Investment fundamentals have taken a back seat to factor rotation, and this has created attractive bottom-up opportunities where share prices for select companies with solid growth prospects have been unfairly punished.
January saw the sharpest monthly outperformance of value to growth in over 10 years, with this volatility only continuing throughout February as the Russia-Ukraine crisis weighed heavily on investor sentiment.
The situation remains tense and Russia’s risk premium remains elevated with the likelihood of further sanctions. In the short-term, the market may see a continued risk-off environment, a temporary setback in European consumer confidence and growth, a further rise in energy and select commodity prices, and a more cautious stance from the European Central Bank and Bank of England.

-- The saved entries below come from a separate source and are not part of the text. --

(* ===== verification/Frame.v ===== *)
(** * Uncontended runs

    Kernel code brackets its work with [acquire] and [release].  When no other
    processor interferes, those calls change only the locks, the interrupt flag
    and the nesting depth.  [at_ i p e ls κ k] says that process [p] (or
    the scheduler), on processor [i], holds exactly the spinlocks [ls], that [k] is [κ] but for
    those parts, and that interrupts were in state [e] outside.  The rules below
    run the locking primitives under this assertion, so that the other files
    reason about the rest of the state only. *)

From S2P Require Import Prelude Bytes Params Kernel Spinlock Sched.

(** The state without locks, processors and interrupt flag. *)
Definition core (k : kernel) : kernel := set_ifl false (set_locks ∅ (set_cpus [] k)).

Record held (i : nat) (p : option nat) (e : bool) (ls : list lockid) (k : kernel) : Prop := {
  h_cpu : ∃ c, on_cpu k i c ∧ c_proc c = p ∧ c_ncli c = Z.of_nat (length ls) ∧
    (if bool_decide (ls = []) then ifl k = e else ifl k = false ∧ c_intena c = e);
  h_mine : ∀ l, l ∈ ls → l_locked (lock_of l k) ≠ 0 ∧ l_cpu (lock_of l k) = Some i;
  h_free : ∀ l, l ∉ ls → free l k;
  h_nodup : NoDup ls;
}.

Record at_ (i : nat) (p : option nat) (e : bool) (ls : list lockid) (κ k : kernel) : Prop := {
  at_held : held i p e ls k;
  at_core : core k = core κ;
}.

(** Updates of the part of the state [core] keeps. *)
Definition inert (f : kernel → kernel) : Prop :=
  ∀ k, cpus (f k) = cpus k ∧ locks (f k) = locks k ∧ ifl (f k) = ifl k ∧
    lapic_id (f k) = lapic_id k ∧ core (f k) = core (f (core k)).

Lemma at_modify f i p e ls κ k :
  inert f → at_ i p e ls κ k → at_ i p e ls (f κ) (f k).
Proof.
  intros Hf [[(c & Hc & Hrest) Hm Hfr Hnd] Hcore].
  destruct (Hf k) as (Hcpus & Hlocks & Hifl & Hid & Hck). split; [split|].
  - exists c. unfold on_cpu in *. rewrite Hcpus, Hid, Hifl. done.
  - intros l Hl. unfold lock_of. rewrite Hlocks. by apply Hm.
  - intros l Hl. unfold free, lock_of. rewrite Hlocks. by apply Hfr.
  - done.
  - destruct (Hf κ) as (_ & _ & _ & _ & Hck'). by rewrite Hck, Hck', Hcore.
Qed.

Lemma at_ghost i p e ls κ κ' k : core κ' = core κ → at_ i p e ls κ k → at_ i p e ls κ' k.
Proof. intros Hc [Hh Hk]. split; [done|]. congruence. Qed.

Lemma at_get {A} (g : kernel → A) i p e ls κ k :
  (∀ k, g (core k) = g k) → at_ i p e ls κ k → g k = g κ.
Proof. intros Hg [_ Hc]. rewrite <-(Hg k), Hc. apply Hg. Qed.

(** Read a component of the state through the assertion [H]. *)
Ltac at_rw g H := rewrite (at_get g _ _ _ _ _ _ ltac:(done) H).

Lemma held_cli_ok i p e ls k :
  held i p e ls k → ∃ c, cli_ok k i c ∧ c_proc c = p ∧ c_ncli c = Z.of_nat (length ls) ∧
    (if bool_decide (ls = []) then ifl k = e else ifl k = false ∧ c_intena c = e).
Proof.
  intros [(c & Hc & Hp & Hn & He) _ _ _]. exists c. split_and!; try done. split; [done|].
  case_bool_decide; [subst; cbn in *; lia|by intros; apply He].
Qed.

Lemma wp_acquire l i p e ls κ k (Q : unit → kernel → Prop) :
  at_ i p e ls κ k → l ∉ ls → (∀ k', at_ i p e (l :: ls) κ k' → Q tt k') →
  wp (acquire l) Q k.
Proof.
  intros [Hh Hcore] Hl HQ. destruct (held_cli_ok _ _ _ _ _ Hh) as (c & Hok & Hp & Hn & He).
  destruct Hh as [_ Hm Hf Hnd].
  eapply wp_run; [by apply (acquire_run l k i c); [|apply Hf]|]. apply HQ. split; [split|done].
  - exists (push_cpu (ifl k) c). split; [apply on_cpu_pushed, Hok|]. split; [done|].
    split; [cbn; lia|]. rewrite bool_decide_eq_false_2 by done. split; [done|]. cbn. rewrite Hn.
    case_bool_decide as Hls; [by subst|]. destruct ls; [done|]. apply He.
  - intros l' [->|Hl']%elem_of_cons.
    + unfold acquired. by rewrite lock_of_upd.
    + unfold acquired. rewrite lock_of_upd_ne by (by intros ->). by apply Hm.
  - intros l' [Hne Hl']%not_elem_of_cons. apply free_acquired_ne; [done|]. by apply Hf.
  - by apply NoDup_cons.
Qed.

Lemma lock_of_released l l' i c k :
  lock_of l' (released i c l k) =
  if decide (l = l') then mk_spinlock 0 (l_name (lock_of l k)) None (<[0%nat := 0]> (l_pcs (lock_of l k)))
  else lock_of l' k.
Proof.
  unfold released, popped.
  change (lock_of l' (set_ifl _ (upd_cpu i pop_cpu (upd_lock l ?f k))))
    with (lock_of l' (upd_lock l f k)).
  case_decide; [subst; by rewrite lock_of_upd|by rewrite lock_of_upd_ne].
Qed.

(** The order in which the locks were taken does not matter. *)
Lemma at_perm i p e ls ls' κ k : ls ≡ₚ ls' → at_ i p e ls κ k → at_ i p e ls' κ k.
Proof.
  intros Hp [[(c & Hc & Hpr & Hn & He) Hm Hf Hnd] Hcore]. split; [split|done].
  - exists c. rewrite <-(Permutation_length Hp). split_and!; try done.
    case_bool_decide; case_bool_decide; subst; try done.
    + by apply Permutation_nil_l in Hp.
    + by apply Permutation_nil_r in Hp.
  - intros l. rewrite <-Hp. apply Hm.
  - intros l. rewrite <-Hp. apply Hf.
  - by rewrite <-Hp.
Qed.

Lemma wp_release l i p e ls κ k (Q : unit → kernel → Prop) :
  at_ i p e (l :: ls) κ k → (∀ k', at_ i p e ls κ k' → Q tt k') → wp (release l) Q k.
Proof.
  intros [[(c & Hc & Hp & Hn & He) Hm Hf [Hni Hnd]%NoDup_cons] Hcore] HQ.
  destruct (Hm l) as [Hl1 Hl2]; [by left|]. cbn in Hn.
  rewrite bool_decide_eq_false_2 in He by done. destruct He as [Hifl Hint].
  eapply wp_run; [apply (release_run l k i c); try done; lia|].
  apply HQ. split; [split|done].
  - exists (pop_cpu c). split; [apply on_cpu_upd; [done..|cbn; lia]|]. split; [done|].
    split; [cbn; lia|].
    assert (Hi : ifl (released i c l k) = ((c_ncli c =? 1) && c_intena c)) by done. rewrite Hi, Hint.
    case_bool_decide as Hnil; [subst ls; cbn in Hn; by replace (c_ncli c) with 1 by lia|].
    split; [|done]. destruct (Z.eqb_spec (c_ncli c) 1); [|done]. by destruct ls; [|cbn in *; lia].
  - intros l' Hl'. rewrite lock_of_released. case_decide; [by subst|]. apply Hm. by right.
  - intros l' Hl'. unfold free. rewrite lock_of_released. case_decide; [done|].
    apply Hf. intros [->|?]%elem_of_cons; done.
  - done.
Qed.

Lemma wp_myproc i p e ls κ k (Q : option nat → kernel → Prop) :
  at_ i p e ls κ k → (∀ k', at_ i p e ls κ k' → Q p k') → wp myproc Q k.
Proof.
  intros [Hh Hcore] HQ. destruct (held_cli_ok _ _ _ _ _ Hh) as (c & Hok & Hp & Hn & He).
  destruct Hh as [_ Hm Hf Hnd].
  eapply wp_run; [by apply (myproc_run k i c)|]. subst p. apply HQ.
  split; [split|done]; try done.
  exists (touch_cpu (ifl k) c). split; [by apply on_cpu_touched, Hok|].
  unfold touch_cpu. destruct (c_ncli c =? 0) eqn:Hz; split_and!; try done.
  case_bool_decide; [done|]. destruct ls; [done|]. cbn in Hn. apply Z.eqb_eq in Hz. lia.
Qed.

Lemma wp_curproc i p e ls κ k (Q : nat → kernel → Prop) :
  at_ i (Some p) e ls κ k → (∀ k', at_ i (Some p) e ls κ k' → Q p k') → wp curproc Q k.
Proof.
  intros Hat HQ. unfold curproc. apply wp_bind. eapply wp_myproc; [done|]. intros k' Hk'.
  by apply wp_ret, HQ.
Qed.

Lemma wp_proc_get {A} (f : proc → A) j pr i p e ls κ k (Q : A → kernel → Prop) :
  at_ i p e ls κ k → procs κ !! j = Some pr → Q (f pr) k → wp (proc_get j f) Q k.
Proof.
  intros Hat Hj HQ. unfold proc_get. wpr.
  rewrite (at_get procs _ _ _ _ _ _ ltac:(done) Hat), Hj. by apply wp_ret.
Qed.

Lemma wp_holding l i p e ls κ k (Q : bool → kernel → Prop) :
  at_ i p e ls κ k → l ∈ ls → Q true k → wp (holding l) Q k.
Proof.
  intros [[(c & Hc & Hp & Hn & He) Hm Hf Hnd] Hcore] Hl HQ. destruct (Hm l Hl) as [Hl1 Hl2].
  assert (Hls : ls ≠ []) by (by intros ->; apply elem_of_nil in Hl).
  rewrite bool_decide_eq_false_2 in He by done.
  eapply wp_run; [apply (holding_run l k i c); [apply He|done|]|].
  - destruct ls; [done|cbn in Hn; lia].
  - by rewrite (proj2 (Z.eqb_neq _ _) Hl1), Hl2, bool_decide_eq_true_2.
Qed.

Lemma inert_procs f : inert (λ k, set_procs (f (procs k)) k).
Proof. intros []. done. Qed.

Lemma wp_wakeup ch i p e ls κ k (Q : unit → kernel → Prop) :
  at_ i p e ls κ k → Lptable ∉ ls →
  (∀ k', at_ i p e ls (set_procs (wake_proc (Some ch) <$> procs κ) κ) k' → Q tt k') →
  wp (wakeup ch) Q k.
Proof.
  intros Hat Hl HQ. unfold wakeup, wakeup1. wpr. eapply wp_acquire; [done..|].
  intros k1 H1. wpr. eapply wp_release; [|exact HQ].
  apply (at_modify (λ k, set_procs (wake_proc (Some ch) <$> procs k) k)); [|done].
  apply (inert_procs (λ ps, wake_proc (Some ch) <$> ps)).
Qed.

Lemma wp_initlock l name i p e ls κ k (Q : unit → kernel → Prop) :
  at_ i p e ls κ k → l ∉ ls → (∀ k', at_ i p e ls κ k' → Q tt k') → wp (initlock l name) Q k.
Proof.
  intros [[Hc Hm Hf Hnd] Hcore] Hl HQ. unfold initlock. wpr. apply HQ. split; [split|done]; try done.
  - intros l' Hl'. rewrite lock_of_upd_ne by (by intros ->). by apply Hm.
  - intros l' Hl'. unfold free. destruct (decide (l = l')) as [->|Hne]; [by rewrite lock_of_upd|].
    rewrite lock_of_upd_ne by done. by apply Hf.
Qed.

In the medium to long-term, the market could see a return to previous trends of rebounding economic growth post-Omicron, faster diversification away from Russian oil and gas, more spending on renewables and nuclear power, more military spending and a progressive weakening of the Russian economy.
However, as with all global market shocks, there are multiple moving pieces, and the ramifications of these scenarios are anything but certain.
From a pure earnings growth perspective, 2022 strongly supports the global small cap market. Economic recovery, cost reductions achieved during the market downturn, and significant potential for merger and acquisitions activity will likely deliver tailwinds for the sector.
Small cap stocks are projected to deliver faster earnings growth in 2022 – relative to their large cap peers – and the asset class continues to provide many attractive stock selection opportunities.
While consensus earnings-per-share growth numbers may come down and the market sees a challenging earnings environment early in 2022, there remains an attractive backdrop for small cap earnings growth in the second half of the year.
Perhaps counter-intuitively, lingering volatility will continue to create stock-picking opportunities for small cap investors. Given the high level of uncertainty in the market, maintaining a diversified portfolio of companies that represent compelling process fits, businesses with accelerating and sustainable earnings growth, is critical.
It is wise to take a measured approach to both risks and opportunities at the stock and portfolio level. Maintaining a balance between reopening and secular growth trends will also be key.
Other thematics driving the performance of global small caps for the remainder of the year may include:
- Consumers’ preferences shifting to face-to-face experiences: As the global economy recovers, stay-at-home trends are fading in favour of a return to more normalised, in-person interaction. This benefits many bricks-and-mortar businesses and experiential companies, including travel and leisure. The wildcard in this equation is the ultimate impact of Omicron and any subsequent variants. A return to lockdowns could delay the return to normality for consumers.
- Information technology spending remains robust: In addition to ongoing secular trends, companies are increasingly realising the importance of a hybrid business model. Investment in online commerce, security, employee identification and payment processing are helping IT investment surpass that of physical plant and equipment.
- Inflationary pressures may persist: Recruitment companies may continue to benefit from tight labour conditions and wage inflation. Distribution companies who can pass on price increases may also offer inflation protection. Inflation can also be a positive driver of earnings growth for companies with pricing power like residential and commercial warehousing property REITS, such as Tricon Residential REIT in Canada and Tritax Big Box REIT in the UK.
- Easing supply chain bottlenecks in 2022 may create opportunities: Select small cap companies that were negatively impacted by supply chain pressures in 2021 may see renewed opportunities after a sustained period of supply pressures. However, the current situation in Ukraine may delay those improvements.
- While Russia does not represent a large portion of the small cap universe, it is important to understand how the crisis may impact companies more broadly. This include companies that may be affected by high and rising energy and select commodity prices, sanctions, and/or elevated risk premiums. We have been reducing exposure to high multiple, low free-cash flow, long duration names. We are also reviewing our exposure to European companies that may be impacted directly by the current situation and have become more positive towards several commodities including fertilisers and nickel because Russian sanctions are likely to disrupt supplies in the near term and lead to a strong pricing backdrop.
It has been a remarkable couple of years for global share markets, and uncertainty is likely to remain in the short to medium term, at least. But for global small cap investors, such volatility has the capacity to create opportunities that would otherwise not exist.
Jim Shore, client portfolio manager at American Century Investments.